Pulmonary Ventilation

• Atmospheric pressure compared to body pressure uses Boyle's Law.
• Volume is inversely proportional to pressure.
• The lungs can be filled using the concepts of volume and atmospheric pressure
• Inhalation: Contracting the diaphragm and intercostal muscles increases volume and decreases pressure.
• Exhalation: Contracting the diaphragm and intercostal muscles decreases volume and increases pressure.

Air Flow

• Air flows from the atmosphere through the nose, nasal cavity, pharynx, larynx, trachea, bronchi, and bronchioles.
• Smallest bronchioles connect to alveoli, where capillary exchange occurs.
• Oxygen deposits into the bloodstream, and carbon dioxide removes it for exhalation.
• Air flows externally from outside to lungs, and internally from the capillary to cells and tissues.

Gas Transport

• Oxygen binds to heme in hemoglobin, changing its shape.
• Carbon dioxide binds to globin in hemoglobin, which also changes its shape.
• Carbon dioxide transforms into carbonic acid in the plasma and dissolves within the plasma.

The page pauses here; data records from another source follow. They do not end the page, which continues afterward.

Lemma _login_outcome (R : Z) (h : list (string * string))
  (rem : nat -> request -> outcome) (self : LoginMusic163) (url : string)
  (n : nat) :
  forall (data : json) (count : Z) (w : world),
    Z.to_nat (R - count) = n ->
    (exists token : string, fst (_login R h rem self url data count w) = Ok token)
    \/ (exists cause : exn,
           fst (_login R h rem self url data count w)
           = Raise (CannotConnectApi R url cause)
           /\ isinstance cause ExceptionC = true)
    \/ (exists e : exn,
           fst (_login R h rem self url data count w) = Raise e
           /\ isinstance e ExceptionC = false).
Proof.
  induction n as [|n IH]; intros data count w Hn; rewrite _login_step;
    destruct (_login_try h rem self url data w) as [[[token|err] data'] w'].
  - left. eexists; reflexivity.
  - destruct (isinstance err ExceptionC) eqn:Hexc.
    + assert (Hgt : (count + 1 >? R) = true) by (apply Z.gtb_gt; lia).
      rewrite Hgt. right; left. exists err. split; [reflexivity | exact Hexc].
    + right; right. exists err. split; [reflexivity | exact Hexc].
  - left. eexists; reflexivity.
  - destruct (isinstance err ExceptionC) eqn:Hexc.
    + destruct (count + 1 >? R) eqn:Hgt.
      * right; left. exists err. split; [reflexivity | exact Hexc].
      * apply IH.
        destruct (Z.gtb_spec (count + 1) R); [discriminate | lia].
    + right; right. exists err. split; [reflexivity | exact Hexc].
Qed.

(** X2. Whatever the remote does, [_login] ends in one of three ways: it
    returns a token, it raises [CannotConnectApi] with the limit, the path
    and a cause that is an instance of [Exception], or it lets through an
    exception that is not an instance of [Exception].  It never raises
    [Music163BadCode] or [KeyError] itself. *)
Theorem login_raises_only_connection_errors (R : Z) (h : list (string * string))
  (rem : nat -> request -> outcome) (self : LoginMusic163) (url : string)
  (data : json) (count : Z) (w : world) :
  ((exists token : string, fst (_login R h rem self url data count w) = Ok token)
   \/ (exists cause : exn,
          fst (_login R h rem self url data count w)
          = Raise (CannotConnectApi R url cause)
          /\ isinstance cause ExceptionC = true)
   \/ (exists e : exn,
          fst (_login R h rem self url data count w) = Raise e
          /\ isinstance e ExceptionC = false))
  /\ (forall body : json,
        fst (_login R h rem self url data count w) <> Raise (Music163BadCode body))
  /\ (forall k : string,
        fst (_login R h rem self url data count w) <> Raise (KeyError k)).
Proof.
  pose proof (_login_outcome R h rem self url (Z.to_nat (R - count)) data count w
                eq_refl) as Hcases.
  split; [exact Hcases|].
  split; intros x Heq; rewrite Heq in Hcases;
    destruct Hcases as [[token Hok]|[[cause [Hc _]]|[e [He Hexc]]]];
    try discriminate; injection He as <-; discriminate.
Qed.

(** X3. After a failed attempt that the handler takes, with the counter
    still within the limit, [_login] goes on with the local [data] as the
    [try] block left it: the next request carries the parsed body of the
    failed answer as its form data, not the form data of the caller (the
    form data is sent again only when the attempt raised before a body
    was parsed). *)
Theorem login_retry_posts_the_rebound_data (R : Z) (h : list (string * string))
  (rem : nat -> request -> outcome) (self : LoginMusic163) (url : string)
  (data : json) (count : Z) (w : world)
  (Hfail : attempt_fails (rem (posts w) (_login_request h self url data)) = true)
  (Hroom : count + 1 <= R) :
  _login R h rem self url data count w
  = _login R h rem self url
           (rebound_data (rem (posts w) (_login_request h self url data)) data)
           (count + 1) (Post (_login_request h self url data) :: w)
  /\ exists newer : world,
      snd (_login R h rem self url data count w)
      = (newer ++
         Post (_login_request h self url
                 (rebound_data (rem (posts w) (_login_request h self url data)) data))
         :: Post (_login_request h self url data) :: w)%list.
Proof.
  set (o := rem (posts w) (_login_request h self url data)) in *.
  assert (Hstep : _login R h rem self url data count w
                  = _login R h rem self url (rebound_data o data) (count + 1)
                           (Post (_login_request h self url data) :: w)).
  { rewrite _login_step. unfold _login_try. fold o.
    assert (Hle : (count + 1 >? R) = false).
    { destruct (Z.gtb_spec (count + 1) R); [lia | reflexivity]. }
    destruct o as [e|body cookies]; unfold attempt_fails in Hfail; cbn [rebound_data].
    - now rewrite Hfail, Hle.
    - destruct (getitem body "code") as [code|e] eqn:Hget.
      + rewrite Hfail. cbn. now rewrite Hle.
      + rewrite (getitem_raises_Exception body "code" e Hget). now rewrite Hle. }
  split; [exact Hstep|].
  rewrite Hstep.
  destruct (_login_trace R h rem self url (Z.to_nat (R - (count + 1)))
              (rebound_data o data) (count + 1)
              (Post (_login_request h self url data) :: w) eq_refl)
    as [newer [Heq _]].
  exists newer. exact Heq.
Qed.

Lemma login_retry_posts_the_rebound_data_witness :
  _login 3 [] (always_code 502) (LoginMusic163_init None) "/api/login"
         (JObj [("username", JStr "a@b.c")]) 0 []
  = _login 3 [] (always_code 502) (LoginMusic163_init None) "/api/login"
           (JObj [("code", JInt 502)]) (0 + 1)
           [Post (_login_request [] (LoginMusic163_init None) "/api/login"
                    (JObj [("username", JStr "a@b.c")]))]
  /\ exists newer : world,
      snd (_login 3 [] (always_code 502) (LoginMusic163_init None) "/api/login"
                  (JObj [("username", JStr "a@b.c")]) 0 [])
      = (newer ++
         [Post (_login_request [] (LoginMusic163_init None) "/api/login"
                  (JObj [("code", JInt 502)]));
          Post (_login_request [] (LoginMusic163_init None) "/api/login"
                  (JObj [("username", JStr "a@b.c")]))])%list.
Proof.
  apply (login_retry_posts_the_rebound_data 3 [] (always_code 502)
           (LoginMusic163_init None) "/api/login"
           (JObj [("username", JStr "a@b.c")]) 0 []).
  - reflexivity.
  - lia.
Defined.

(** X4. An exception of the attempt that is not an instance of [Exception]
    (a cancellation, a keyboard interrupt) leaves [_login] at once,
    unchanged and unwrapped, after that one request, whatever the counter
    and the limit. *)
Theorem login_lets_base_exceptions_through (R : Z) (h : list (string * string))
  (rem : nat -> request -> outcome) (self : LoginMusic163) (url : string)
  (data : json) (count : Z) (w : world) (e : exn)
  (Hfail : rem (posts w) (_login_request h self url data) = Fails e)
  (Hbase : isinstance e ExceptionC = false) :
  _login R h rem self url data count w
  = (Raise e, Post (_login_request h self url data) :: w).
Proof.
  rewrite _login_step. unfold _login_try. rewrite Hfail, Hbase. reflexivity.
Qed.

Hypercapnia and Hypocapnia

• Stimulus: High carbon dioxide levels (hypercapnia) or low carbon dioxide levels (hypocapnia).
• Receptor: Chemoreceptors in arteries and the medulla oblongata detect carbon dioxide levels.
• Brain: The control center.
• Effector: Respiratory muscles are stimulated or inhibited.
• Stimulating respiratory muscles increases the respiratory rate. Inhibiting respiratory muscles decreases the respiratory rate.
• This negates the stimulus (negative feedback).
• Result: Exhaling carbon dioxide or maintaining carbon dioxide, achieving homeostasis.

Digestive Tract

• Bolus enters through the mouth.
• Teeth aid in mastication (chewing).
• The tongue moves the bolus down
• Amylase, from salivary glands, breaks down carbohydrates.
• The bolus passes through the pharynx and esophagus to the stomach, which secretes digestive juices.
• Peristalsis is muscle contraction where things get pushed down
• Chyme enters the small intestine.
• Large intestines pulls digestive enymes from the liver and pancreas, there is a majority of water absorbtion
• Bulk goes to the intestines(large) which perform more absorption; waste;

Peristalsis

• Circular muscles behind the bolus contract.
• Longitudinal muscles ahead of the bolus contract.
• Waves of circular and longitudinal muscles force the bolus forward.

Deglutition (Swallowing)

• Includes the buccal, pharyngeal, and esophageal phases.
• Buccal: Mouth retracts tongue, and the soft palate + uvula seal off the nasopharynx.
• Pharyngeal: Epiglottis collapses, laryngopharynx elevates, and the larynx elevates.
• Esophageal: Peristalsis occurs, and the bolus enters the stomach as the lower esophageal sphincter opens.

Gastric Regulation

• Local response: Distention
• Neural response: Stretch receptors
• Hormonal response: Stimulates G cells
• Gastrin travels through the bloodstream to parietal and chief, reducing pH

Salivary Glands

• Include the parotid, sublingual, and submandibular glands; which all drain into the pharynx.
• The pharynx includes the nasopharynx, oropharynx, and laryngopharynx.
• Pylorus directs to: Duodenum, Jejunum, lleum

Large Intestine

• Includes the cecum, ascending colon, transverse colon, descending colon, sigmoid colon, recum, and anus

Gastric Regulation

• Cephalic Phase: Triggered by seeing, thinking, or smelling food.
• Vagus nerve triggers mucous, parietal, chief, and G cells.
• Parietal cells secrete intrinsic factor & hydrochloric acid.
• Chief cells secrete pepsinogen.
• G cells secrete gastrin.
• Mucous cells secrete mucus.
• Gastric Phase: Local response to distention.
• Intestinal Phase: Lipids & carbs in intestines trigger secretion of CCK & GIP.
• Low pH (<4.5) stimulates secretion of secretin.